Locate each line below that includes "Import" and reproduce it.
[[ Records, beginning ]]
(* ===== verification/Api.v ===== *)
(** The REST API of the server: [server/api/handlers.go] and
    [server/api/middleware.go].

    Requests are checked, decoded and handed to one of four handlers, which
    work on a [PendingStore] and ask the broker for deliveries. Handlers are
    state transformers over the store, the deliveries requested so far, and
    the positions in the streams of clock readings and message ids. The JSON
    decoder, the media type and time parsers are parameters. *)

From S2P Require Import Prelude Base64 Protocol Store SimpleBroker.
Import Msg Store StoreSpec.

Module Api.

Definition MaxRequestBodyBytes : Z := 4 * 1024.
Definition JSONMediaType : string := "application/json".
Definition MaxUnicastPayload : Z := 2 * 1024.

Record APIError := MkAPIError {
  StatusCode : Z;
  ErrorLabel : string;
  Message : string;
  Extra : option string;
}.

#[export] Instance APIError_eq_dec : EqDecision APIError.
Proof. solve_decision. Defined.

Definition ioError : string := "io-error".
Definition invalidRequest : string := "invalid-request".
Definition unknownChannel : string := "unknown-channel".
Definition unknownToken : string := "unknown-token".
Definition unauthorized : string := "unauthorized".
Definition unavailable : string := "unavailable".
Definition internalError : string := "internal".
Definition tooManyPending : string := "too-many-pending".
[[ Records, end ]]
■ **The completed task**:
From S2P Require Import Prelude Base64 Protocol Store SimpleBroker.
Import Msg Store StoreSpec.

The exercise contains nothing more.